Jantung Lucas rasanya dipompa dua kali lebih cepat ketika mendengar ada keributan dari sebrang telepon. Entah mengapa perasaannya terasa tidak enak.
"Ini siapa?! Katakan yang jelass! Mana Elle!"
"Hiks..hiks..hiks..a-aku Lilia, to--tolong Elle. Sekarang aku sedang berada di atap sekolah," ucapnya dengan terbata-bata lewat sebrang telepon.
Lucas tidak tahu apa yang sedang terjadi pada Lilia ataupun Elle, tapi setelah mendengar informasi keberadaan mereka, Lucas segera berdiri dari kursi di kamarnya, lalu mengambil jaketnya bergegas menuju lokasi karena ada dua orang yang sedang membutuhkannya.

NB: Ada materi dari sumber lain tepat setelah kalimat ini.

(** The turn of one row, in the run of the whole loop: the files before and
    after it, and that no later turn touches its path or what it kept aside. *)
Lemma resolve_rows_turn local cloud choices fs rows fs' row :
  resolve_rows local cloud choices fs rows = Ok fs' → NoDup fs.*1 →
  NoDup (map row_path rows) → row ∈ rows →
  ∃ fs1 fs2, applied local cloud fs1 row (chosen choices (row_path row)) fs2 ∧ NoDup fs1.*1 ∧
    (row_path row ∈ local.*1 ++ cloud.*1 ∨ ¬ alternate_of choices (row_path row) →
     dget fs1 (row_path row) = dget fs (row_path row)) ∧
    ∀ q, q ∉ map row_path rows ∨ q = row_path row →
         q ∈ local.*1 ++ cloud.*1 ∨ q ∈ fs2.*1 ∨ ¬ alternate_of choices q → dget fs' q = dget fs2 q.
Proof.
  revert fs. induction rows as [|r rows IH]; intros fs; cbn; [by intros _ _ _ ?%not_elem_of_nil|].
  destruct (resolve_row local cloud choices fs r) as [fs1|e] eqn:E; [|done].
  apply resolve_row_applied in E. intros Hr Hnd Hrows Hin.
  apply NoDup_cons in Hrows as [Hr0 Hrows].
  apply elem_of_cons in Hin as [->|Hin].
  - exists fs, fs1. split_and!; [done..|]. intros q Hq Hor.
    eapply resolve_rows_frame; [done| |done]. destruct Hq as [Hq| ->]; [|done].
    intros Hq'. apply Hq. by right.
  - assert (Hne : row_path r ≠ row_path row).
    { intros Heq. apply Hr0. rewrite Heq. by apply list_elem_of_fmap_2. }
    destruct (IH fs1 Hr) as (fs2 & fs3 & Ha & Hn2 & Hb & Hc); [by eapply applied_NoDup|done..|].
    exists fs2, fs3. split_and!; [done..| |].
    + intros Hp. rewrite Hb by done. eapply applied_frame; [done..|].
      destruct Hp as [?|Hn]; [by left|right; right]. intros Ha'. apply Hn. by eexists.
    + intros q Hq. apply Hc. destruct Hq as [Hq|]; [left|by right]. intros ?. apply Hq. by right.
Qed.

End choices.

(** ** Theorems *)

Section merging.
Context `{UnicodeText}.
Implicit Types (base : option files) (local cloud fs : files) (choices : choices_t).

(** A side edited a path when it differs from the base there; without a base
    nothing is known to be unedited. *)
Definition edited base (side : files) (p : text) : Prop :=
  match base with None => True | Some b => dget side p ≠ dget b p end.


Lemma resolve_ok base local cloud choices fs :
  resolve base local cloud choices = Ok fs →
  ∃ rows merged, plan base local cloud = Ok (rows, merged) ∧
    (∀ p, p ∈ choices.*1 → p ∈ map row_path rows) ∧
    resolve_rows local cloud choices merged rows = Ok fs ∧ validate_files fs = Ok fs.
Proof.
  unfold resolve. destruct (plan base local cloud) as [[rows merged]|e]; [|done].
  destruct (forallb _ _) eqn:Ef; cbn [negb]; [|done].
  destruct (resolve_rows _ _ _ _ _) as [fs'|e] eqn:Er; [|done].
  intros Hv. assert (fs' = fs) as ->.
  { revert Hv. unfold validate_files. repeat case_match; congruence. }
  exists rows, merged. split_and!; [done| |done|done].
  intros p Hp%list_elem_of_In. rewrite forallb_forall in Ef. by apply Ef, bool_decide_eq_true in Hp.
Qed.

Lemma chosen_key choices p c : chosen choices p = Some c → p ∈ choices.*1.
Proof.
  unfold chosen. rewrite dget_elem_key. destruct (dget choices p) as [o|]; [|done]. by eexists.
Qed.

Lemma planned_row base local cloud p :
  p ∈ map row_path (omap (row_at base local cloud) (all_paths base local cloud)) ↔
  is_Some (row_at base local cloud p).
Proof.
  split.
  - intros (row & -> & Hin)%list_elem_of_fmap. apply list_elem_of_omap in Hin as (q & _ & E).
    apply row_at_fields in E as E'. destruct E' as [-> _]. by eexists.
  - intros [row E]. apply row_at_fields in E as E'. destruct E' as [Hp _]. rewrite <- Hp.
    apply list_elem_of_fmap_2, list_elem_of_omap. exists p. split; [|done].
    destruct (decide (p ∈ all_paths base local cloud)) as [|Hn]; [done|].
    apply absent_path in Hn as [_ Hn]. congruence.
Qed.

(** How the merge treats the row of one path. *)
Lemma resolve_turn base local cloud choices fs p row :
  resolve base local cloud choices = Ok fs → row_at base local cloud p = Some row →
  ∃ fs1 fs2, applied local cloud fs1 row (chosen choices p) fs2 ∧ NoDup fs1.*1 ∧
    (p ∈ local.*1 ++ cloud.*1 ∨ ¬ alternate_of choices p → dget fs1 p = selected_at base local cloud p) ∧
    ∀ q, ¬ is_Some (row_at base local cloud q) ∨ q = p →
         q ∈ local.*1 ++ cloud.*1 ∨ q ∈ fs2.*1 ∨ ¬ alternate_of choices q → dget fs q = dget fs2 q.
Proof.
  intros (rows & merged & Hplan & Hk & Hr & _)%resolve_ok Hrow.
  apply plan_ok in Hplan as (_ & _ & -> & Hnd & Hsel).
  apply row_at_fields in Hrow as Hf. destruct Hf as (Hp & _).
  destruct (resolve_rows_turn _ _ _ _ _ _ row Hr Hnd) as (fs1 & fs2 & Ha & Hn1 & Hb & Hc);
    [apply rows_paths_NoDup| |].
  { apply list_elem_of_omap. exists p. split; [|done].
    destruct (decide (p ∈ all_paths base local cloud)) as [|Hn]; [done|].
    apply absent_path in Hn as [_ Hn]. congruence. }
  rewrite Hp in *. exists fs1, fs2. split_and!; [done..| |].
  - intros Hin. by rewrite Hb, Hsel.
  - intros q Hq. apply Hc. rewrite planned_row. tauto.
Qed.

Lemma side_is_unique c s s' : side_is c s = true → side_is c s' = true → text_of s = text_of s'.
Proof. unfold side_is. rewrite !bool_decide_eq_true. congruence. Qed.


End merging.

Section symmetric.
Context `{UnicodeText}.
Implicit Types (base : option files) (local cloud fs : files).

(** The same row seen from the other side. *)
Definition swap_side (s : row_side) : row_side :=
  match s with FromCloud => FromLocal | FromLocal => FromCloud | s => s end.
Definition swap_row (r : change) : change :=
  {| row_path := row_path r; row_side_of := swap_side (row_side_of r);
     row_conflict := row_conflict r; row_base := row_base r; row_local := row_cloud r;
     row_cloud := row_local r; row_binary := row_binary r |}.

Elle, Lilia, tunggu aku! Batinnya.
****
Wiuuuu....wiuuuuu....wiuuu....
Suara sirine ambulance membelah arus jalan raya yang lumayan lengang dan dengan kesadaran penuh para pengendara transportasi lebih memilih minggir atau berhenti sejenak untuk sekedar memberikan jalan pada ambulance yang membunyikan sirinenya yang artinya di dalam mobil itu ada pasien yang harus segera dibawa menuju ke rumah sakit. Tak jauh berbeda dari luar, keadaan di dalam ambulance juga tak kalah mencengkam. Ada satu perawat yang memegangi alat bantu pernapasan pada area mulut dan bibir pasien, satu perawat lagi berusaha menghentikan pendarahan pada kepala pasien, dan kedua orang lain yang bajunya berlumuran darah yang salah satunya memasang ekspresi syok yaitu Lucas yang masih tidak menyangka mendapati keadaan Elle yang begitu mengenaskan setelah tiba di atap sekolah, lalu memutuskan untuk memanggil ambulance. Sementara itu yang satunya adalah Lilia yang menjadi saksi utama kejadian ini juga terlihat masih saja menangis sambil memandangi Elle.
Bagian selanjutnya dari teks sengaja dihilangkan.